• Study material:
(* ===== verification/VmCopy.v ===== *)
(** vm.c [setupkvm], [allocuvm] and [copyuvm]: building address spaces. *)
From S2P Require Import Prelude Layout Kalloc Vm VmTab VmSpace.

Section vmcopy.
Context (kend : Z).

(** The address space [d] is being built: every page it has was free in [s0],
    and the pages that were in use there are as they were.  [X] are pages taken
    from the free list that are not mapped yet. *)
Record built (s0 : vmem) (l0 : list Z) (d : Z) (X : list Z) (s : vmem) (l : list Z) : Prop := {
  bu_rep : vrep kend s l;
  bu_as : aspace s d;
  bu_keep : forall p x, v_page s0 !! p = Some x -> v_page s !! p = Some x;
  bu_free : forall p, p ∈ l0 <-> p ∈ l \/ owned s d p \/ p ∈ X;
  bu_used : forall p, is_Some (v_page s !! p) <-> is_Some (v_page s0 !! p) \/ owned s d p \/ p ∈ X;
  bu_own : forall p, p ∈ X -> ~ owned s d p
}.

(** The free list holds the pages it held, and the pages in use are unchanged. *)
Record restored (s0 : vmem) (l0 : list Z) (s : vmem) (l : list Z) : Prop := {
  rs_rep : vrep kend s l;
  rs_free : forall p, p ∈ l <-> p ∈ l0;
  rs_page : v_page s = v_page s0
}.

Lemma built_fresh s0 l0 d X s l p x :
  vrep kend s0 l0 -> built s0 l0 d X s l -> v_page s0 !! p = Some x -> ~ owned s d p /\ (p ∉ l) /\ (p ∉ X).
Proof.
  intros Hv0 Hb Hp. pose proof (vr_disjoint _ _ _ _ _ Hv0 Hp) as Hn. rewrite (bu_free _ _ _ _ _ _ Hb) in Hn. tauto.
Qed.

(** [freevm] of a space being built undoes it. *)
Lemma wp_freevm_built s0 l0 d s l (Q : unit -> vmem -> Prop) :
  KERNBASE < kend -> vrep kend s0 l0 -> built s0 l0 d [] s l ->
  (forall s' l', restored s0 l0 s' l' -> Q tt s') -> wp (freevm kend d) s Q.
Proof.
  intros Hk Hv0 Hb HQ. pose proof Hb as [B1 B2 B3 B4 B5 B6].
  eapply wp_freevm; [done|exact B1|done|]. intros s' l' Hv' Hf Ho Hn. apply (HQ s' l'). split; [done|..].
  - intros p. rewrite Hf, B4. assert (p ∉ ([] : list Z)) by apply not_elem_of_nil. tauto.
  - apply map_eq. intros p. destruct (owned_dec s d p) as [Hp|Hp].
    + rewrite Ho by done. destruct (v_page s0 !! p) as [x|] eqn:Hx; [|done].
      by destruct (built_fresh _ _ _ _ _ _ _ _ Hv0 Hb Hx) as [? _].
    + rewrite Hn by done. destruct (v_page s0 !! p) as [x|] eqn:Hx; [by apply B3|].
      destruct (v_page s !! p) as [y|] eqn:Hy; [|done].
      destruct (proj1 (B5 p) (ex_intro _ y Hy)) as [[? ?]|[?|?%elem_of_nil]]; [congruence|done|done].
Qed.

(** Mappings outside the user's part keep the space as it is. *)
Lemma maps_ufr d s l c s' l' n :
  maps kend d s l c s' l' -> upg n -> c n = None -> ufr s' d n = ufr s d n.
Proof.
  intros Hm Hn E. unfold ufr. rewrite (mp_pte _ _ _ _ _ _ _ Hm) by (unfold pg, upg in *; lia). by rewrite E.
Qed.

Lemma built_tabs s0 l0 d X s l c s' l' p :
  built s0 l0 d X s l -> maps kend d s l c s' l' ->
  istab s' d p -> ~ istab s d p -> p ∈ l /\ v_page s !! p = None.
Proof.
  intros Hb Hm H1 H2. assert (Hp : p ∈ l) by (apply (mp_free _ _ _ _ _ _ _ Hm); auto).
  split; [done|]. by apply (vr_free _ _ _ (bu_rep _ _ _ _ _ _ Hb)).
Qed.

==

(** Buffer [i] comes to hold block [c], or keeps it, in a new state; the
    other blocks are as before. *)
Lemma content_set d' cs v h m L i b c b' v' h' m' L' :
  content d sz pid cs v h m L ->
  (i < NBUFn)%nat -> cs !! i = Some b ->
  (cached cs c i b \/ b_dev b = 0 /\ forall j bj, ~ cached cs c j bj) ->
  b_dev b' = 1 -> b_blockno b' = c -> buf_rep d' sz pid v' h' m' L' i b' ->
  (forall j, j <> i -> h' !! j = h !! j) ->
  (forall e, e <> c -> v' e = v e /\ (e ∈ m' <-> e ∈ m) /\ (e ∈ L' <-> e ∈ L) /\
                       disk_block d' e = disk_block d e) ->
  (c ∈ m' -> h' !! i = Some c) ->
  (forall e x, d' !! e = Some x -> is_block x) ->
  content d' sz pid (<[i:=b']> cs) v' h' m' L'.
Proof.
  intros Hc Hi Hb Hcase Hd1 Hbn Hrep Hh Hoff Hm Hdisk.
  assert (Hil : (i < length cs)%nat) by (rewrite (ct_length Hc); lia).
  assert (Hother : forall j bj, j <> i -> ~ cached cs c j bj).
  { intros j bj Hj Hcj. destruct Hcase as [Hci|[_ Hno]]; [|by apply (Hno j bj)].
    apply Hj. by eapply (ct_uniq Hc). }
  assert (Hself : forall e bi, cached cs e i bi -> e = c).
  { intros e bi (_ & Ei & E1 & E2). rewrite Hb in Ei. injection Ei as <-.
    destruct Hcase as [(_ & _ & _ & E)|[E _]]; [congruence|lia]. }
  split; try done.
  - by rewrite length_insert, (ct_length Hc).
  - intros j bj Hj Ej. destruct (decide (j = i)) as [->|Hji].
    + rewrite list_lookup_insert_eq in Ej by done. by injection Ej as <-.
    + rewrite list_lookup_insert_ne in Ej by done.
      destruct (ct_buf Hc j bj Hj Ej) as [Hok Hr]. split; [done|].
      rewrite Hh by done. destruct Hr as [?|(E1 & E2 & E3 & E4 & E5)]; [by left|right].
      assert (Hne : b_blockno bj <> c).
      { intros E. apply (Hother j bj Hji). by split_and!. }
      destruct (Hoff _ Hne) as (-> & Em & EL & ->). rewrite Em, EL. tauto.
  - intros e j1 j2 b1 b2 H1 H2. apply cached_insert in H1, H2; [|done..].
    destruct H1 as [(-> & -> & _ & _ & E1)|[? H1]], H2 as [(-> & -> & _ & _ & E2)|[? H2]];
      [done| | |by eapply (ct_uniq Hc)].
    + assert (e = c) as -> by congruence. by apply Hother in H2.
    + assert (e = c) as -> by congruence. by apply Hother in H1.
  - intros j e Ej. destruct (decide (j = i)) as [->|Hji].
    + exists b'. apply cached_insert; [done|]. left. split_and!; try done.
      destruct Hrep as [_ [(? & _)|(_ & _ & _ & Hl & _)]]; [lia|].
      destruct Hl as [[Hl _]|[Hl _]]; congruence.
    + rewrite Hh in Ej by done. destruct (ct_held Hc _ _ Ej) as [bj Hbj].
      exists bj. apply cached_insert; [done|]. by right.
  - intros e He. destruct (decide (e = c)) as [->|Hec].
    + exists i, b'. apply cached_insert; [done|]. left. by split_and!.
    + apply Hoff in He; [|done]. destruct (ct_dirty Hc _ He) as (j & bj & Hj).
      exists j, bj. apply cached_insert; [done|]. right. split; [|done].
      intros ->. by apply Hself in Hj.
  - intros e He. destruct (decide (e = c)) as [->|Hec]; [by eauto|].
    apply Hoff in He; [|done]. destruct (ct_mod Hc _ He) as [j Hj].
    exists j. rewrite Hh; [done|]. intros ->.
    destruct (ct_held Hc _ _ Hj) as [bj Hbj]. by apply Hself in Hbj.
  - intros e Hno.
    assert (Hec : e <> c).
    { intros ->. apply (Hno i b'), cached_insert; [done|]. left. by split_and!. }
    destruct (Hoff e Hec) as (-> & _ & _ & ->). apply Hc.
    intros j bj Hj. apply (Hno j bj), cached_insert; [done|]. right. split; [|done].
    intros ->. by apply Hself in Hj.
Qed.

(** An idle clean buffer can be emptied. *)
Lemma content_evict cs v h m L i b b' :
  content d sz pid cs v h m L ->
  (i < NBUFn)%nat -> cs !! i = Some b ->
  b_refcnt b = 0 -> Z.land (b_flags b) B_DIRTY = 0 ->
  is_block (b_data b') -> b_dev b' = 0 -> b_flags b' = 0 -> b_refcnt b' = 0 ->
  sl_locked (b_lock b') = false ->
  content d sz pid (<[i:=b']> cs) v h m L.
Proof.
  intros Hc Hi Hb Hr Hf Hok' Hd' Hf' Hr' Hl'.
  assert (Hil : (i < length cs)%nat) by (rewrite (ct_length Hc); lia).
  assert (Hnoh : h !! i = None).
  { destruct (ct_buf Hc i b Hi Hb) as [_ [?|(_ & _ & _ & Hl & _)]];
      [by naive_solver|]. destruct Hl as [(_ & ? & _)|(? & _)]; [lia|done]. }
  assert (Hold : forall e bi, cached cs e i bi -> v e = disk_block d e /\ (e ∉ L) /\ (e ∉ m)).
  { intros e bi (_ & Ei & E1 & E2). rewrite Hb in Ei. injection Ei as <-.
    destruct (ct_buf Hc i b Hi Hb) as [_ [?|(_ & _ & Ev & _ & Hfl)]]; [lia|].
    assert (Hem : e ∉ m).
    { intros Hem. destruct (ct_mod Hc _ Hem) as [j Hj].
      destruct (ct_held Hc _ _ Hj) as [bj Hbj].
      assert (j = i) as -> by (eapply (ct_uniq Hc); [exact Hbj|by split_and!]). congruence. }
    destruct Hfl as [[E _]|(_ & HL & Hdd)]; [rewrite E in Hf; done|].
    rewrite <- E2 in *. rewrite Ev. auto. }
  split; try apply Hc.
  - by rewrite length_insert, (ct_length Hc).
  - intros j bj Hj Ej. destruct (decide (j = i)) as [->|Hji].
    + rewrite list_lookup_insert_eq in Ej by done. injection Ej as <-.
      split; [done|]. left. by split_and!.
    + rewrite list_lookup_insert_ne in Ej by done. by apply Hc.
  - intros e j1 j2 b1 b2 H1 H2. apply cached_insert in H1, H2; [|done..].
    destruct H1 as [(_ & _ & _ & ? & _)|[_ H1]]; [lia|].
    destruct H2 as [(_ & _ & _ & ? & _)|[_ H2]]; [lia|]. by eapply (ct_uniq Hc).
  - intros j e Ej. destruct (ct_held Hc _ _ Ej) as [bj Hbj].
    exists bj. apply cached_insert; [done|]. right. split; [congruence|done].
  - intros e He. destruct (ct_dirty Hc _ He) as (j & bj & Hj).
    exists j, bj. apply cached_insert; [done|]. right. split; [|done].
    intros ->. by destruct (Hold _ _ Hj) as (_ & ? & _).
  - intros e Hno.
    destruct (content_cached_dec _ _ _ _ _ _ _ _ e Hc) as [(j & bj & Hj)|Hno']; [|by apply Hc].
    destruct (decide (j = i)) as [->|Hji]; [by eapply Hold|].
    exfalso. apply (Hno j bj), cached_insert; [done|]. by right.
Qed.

• Exercise: Please filter the listing down to lines that include the word "Hself".

• Exercise output:
  assert (Hself : forall e bi, cached cs e i bi -> e = c).
      intros ->. by apply Hself in Hj.
    destruct (ct_held Hc _ _ Hj) as [bj Hbj]. by apply Hself in Hbj.
    intros ->. by apply Hself in Hj.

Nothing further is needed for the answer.